Image courtesy of the Framingham Heart Study Archives

In previous studies, scientists had compared biomarkers from the blood of patients with diabetes to the blood of those without the disease. But by the time diabetes is diagnosed, it is difficult to distinguish metabolic changes that are there due to complications from those that are due to the root cause of diabetes. “You want to look before any of the complications are there,” said Gerszten. “The earlier you look, the more likely the metabolites you find are closer to the cause.” By the time the disease is full blown, those early signals may be washed out.

Diabetes is diagnosed when a person’s blood sugar levels are tested (either after fasting, after consuming a glucose-containing beverage, or at random). But glucose intolerance may be the most obvious consequence of an initial derangement in metabolism. Gerszten compares this to looking for biomarkers in the bloodstream of a patient with heart disease. “The real problem was a cholesterol build up that occurred fifty years earlier,” he said. “What you want to do is to look long before they have a heart attack.”

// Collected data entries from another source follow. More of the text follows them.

Lemma length_bytes_of l : length (bytes (of_bytes l)) = length l.
Proof.
  unfold bytes, of_bytes. by rewrite length_fmap, String.list_ascii_of_string_of_list_ascii, length_fmap.
Qed.

(** The truncated hash always holds a code: the guard of line 177 is dead. *)
Lemma totp_code_total raw counter : is_Some (totp_code raw counter).
Proof.
  unfold totp_code. set (sum := bytes _).
  assert (length sum = 20%nat) as Hlen.
  { unfold sum, hmac_sha1. rewrite length_bytes_of. apply sha1_length. }
  set (off := N.land _ 15).
  assert (off < 16)%N as Hoff.
  { unfold off. change 15%N with (N.ones 4). rewrite N.land_ones. apply N.mod_lt. done. }
  rewrite (proj2 (Nat.ltb_ge _ _)) by lia.
  assert (length (take 4 (drop (N.to_nat off) sum)) = 4%nat) as Ht by (rewrite length_take, length_drop; lia).
  destruct (take 4 _) as [|a [|b [|c [|d [|e l]]]]]; done.
Qed.

(** The 30-second step of a time, and the code of a secret at a time. *)
Definition totp_step (t : gotime) : Z := Z.quot (unix t) 30.
Definition code_at (secret : string) (t : gotime) : option string :=
  raw ← totp_secret secret; totp_code raw (totp_counter t 0).

Lemma step_time step : exists t, totp_step t = step.
Proof.
  exists ((step * 30 + 62135596800) * nano)%Z. unfold totp_step, unix.
  rewrite Z.div_mul by done. replace (step * 30 + 62135596800 - 62135596800)%Z with (step * 30)%Z by lia.
  by apply Z.quot_mul.
Qed.

(** One-time codes live for three steps: a secret that decodes has a code
    at every time, and a code is accepted at [now] exactly when it is the
    secret's code of a time whose 30-second step is that of [now], the one
    before or the one after. *)
Theorem VerifyTOTP_window secret code now :
  (is_Some (totp_secret secret) -> is_Some (code_at secret now)) /\
  (VerifyTOTP secret code now = true <->
   exists t, (Z.abs (totp_step t - totp_step now) <= 1)%Z /\ code_at secret t = Some code).
Proof.
  unfold code_at, VerifyTOTP. destruct (totp_secret secret) as [raw|]; cbn [mbind option_bind].
  2: { split; [done|]. split; [done|]. by intros (t & _ & ?). }
  split; [intros _; apply totp_code_total|].
  rewrite existsb_exists. setoid_rewrite bool_decide_eq_true.
  assert (forall t d, totp_step t = (totp_step now + d)%Z -> totp_counter t 0 = totp_counter now d) as Hc.
  { intros t d Ht. unfold totp_counter. fold (totp_step t) (totp_step now). f_equal. lia. }
  split.
  - intros (d & Hd & Hcode). destruct (step_time (totp_step now + d)) as [t Ht].
    exists t. rewrite (Hc t d Ht). split; [|done]. cbn in Hd. lia.
  - intros (t & Ht & Hcode). exists (totp_step t - totp_step now)%Z. split; [cbn; lia|].
    rewrite <- Hcode. f_equal. symmetry. apply Hc. lia.
Qed.

(** RFC 6238: the secret of the standard's SHA-1 vectors, 59 seconds after the
    epoch; the code is still accepted at 89 seconds, and not at 90. *)
Definition seconds_after_epoch (n : Z) : gotime := ((62135596800 + n) * nano)%Z.
Example totp_rfc6238 :
  code_at "GEZDGNBVGY3TQOJQGEZDGNBVGY3TQOJQ" (seconds_after_epoch 59) = Some "287082" /\
  VerifyTOTP "GEZD GNBV gy3t qojq GEZDGNBVGY3TQOJQ" "287082" (seconds_after_epoch 89) = true /\
  VerifyTOTP "GEZDGNBVGY3TQOJQGEZDGNBVGY3TQOJQ" "287082" (seconds_after_epoch 90) = false.
Proof. vm_compute. done. Qed.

One of the advantages of the Framingham Heart Study is that participants’ blood has been collected and stored for years. Additionally each patient has had his or her genome scanned. Since the 1990s, the subjects have been tested for diabetes using glucose tolerance tests. If a person in the study is diagnosed with diabetes today, researchers can look at a sample of the person’s blood drawn over a decade ago. They can look at snapshots of metabolites in the intervening years to see what kinds of changes take place long before diagnosis. “The real power of the Framingham Heart Study is that you can look back in time before a person had the disease,” said Eugene Rhee, a renal fellow at MGH and visiting postdoctoral scholar at the Broad Institute who has been working on the project for the last two years. “That’s very different than taking blood from people who already have diabetes and those that don’t.”

Another advantage to this strategy is that a person can serve as his or her own control. Metabolites may vary greatly from person to person so instead of comparing snapshots from two different people, the researchers can compare snapshots taken from the same person at different times.

The path forward

Researchers can use the metabolite data they have gleaned from the Framingham Heart Study to investigate many other diseases, including stroke, peripheral vascular disease, hypertension, and kidney disease. Rhee, who specializes in kidney function, is especially interested in how kidney disease affects human metabolism. “Diabetes is our flagship and first project,” said Gerszten. “But the beauty of the Framingham Heart Study is that because both phenotypic and genetic information has been collected, we can now use the data to study many, many diseases, including liver disease, heart disease, and kidney disease.”

The researchers have also found collaborative partners in Malmo, Sweden where a similar study of patients over many years has been conducted. By sharing their data, the scientists have been able to compare and confirm their preliminary results.

The ultimate goal of the project is to find biomarkers of disease that not only accurately predict diagnosis, but also illuminate new pathways that could help scientists develop better preventative drugs. “That’s our long-range hope,” said Wang. “We hope that insights gained from metabolite profiling will contribute to both prediction and prevention.”